======== MATERIAL SHOWN
(** How a part of a turn ends: with what it adds to progress and pending, or with
    the result of the poll. *)
Inductive part_end (R : Type) : Type :=
  | PartGo (progress pending : bool)
  | PartBreak (r : R).
Arguments PartGo {R} progress pending.
Arguments PartBreak {R} r.

(** How a turn ends. *)
Inductive turn_end (R : Type) : Type :=
  | TurnContinue
  | TurnBreak (r : Poll (option R))
  | TurnStuck.
Arguments TurnContinue {R}.
Arguments TurnBreak {R} r.
Arguments TurnStuck {R}.

Definition hpp_turn {R} (progress pending : bool) : turn_end R :=
  if progress then TurnContinue else TurnBreak (if pending then Pending else Ready None).

Section ActiveCa.
  Context `{ConnEnv} `{ChanHeapOps}.

(** [ac_clock] counts the readings of the clock; [ac_done_sent] is what was sent
    as answers. The field for the end of the input is never set by the code and
    left out. *)
Record ActiveCa : Type := mkActiveCa {
  ac_state : AcState;
  ac_chanheap : ah_heap;
  ac_inp_buf : AsynBuf AcInpItem;
  ac_inp_cmd_buf : AsynBuf CaCommand;
  ac_inp_msg_buf : AsynBuf CaMsg;
  ac_buf_for_chanheap : AsynBuf InpItem;
  ac_cmd_fut : option CommandFut;
  ac_clock : nat;
  ac_done_sent : list nat
}.

Definition ac_new (clock : nat) : ActiveCa :=
  mkActiveCa (AcRunning (PpIdle (cn_now clock + PING_IDLE_MS))) ah_new (AsynBuf_new AC_INP_BUF_CAP)
    (AsynBuf_new AC_FWD_BUF_CAP) (AsynBuf_new AC_FWD_BUF_CAP) (AsynBuf_new AC_FWD_BUF_CAP) None (S clock) [].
================
Take every line above that includes the string "bool" and return it.

**ANSWER TO THE PROBLEM**.
  | PartGo (progress pending : bool)
Definition hpp_turn {R} (progress pending : bool) : turn_end R :=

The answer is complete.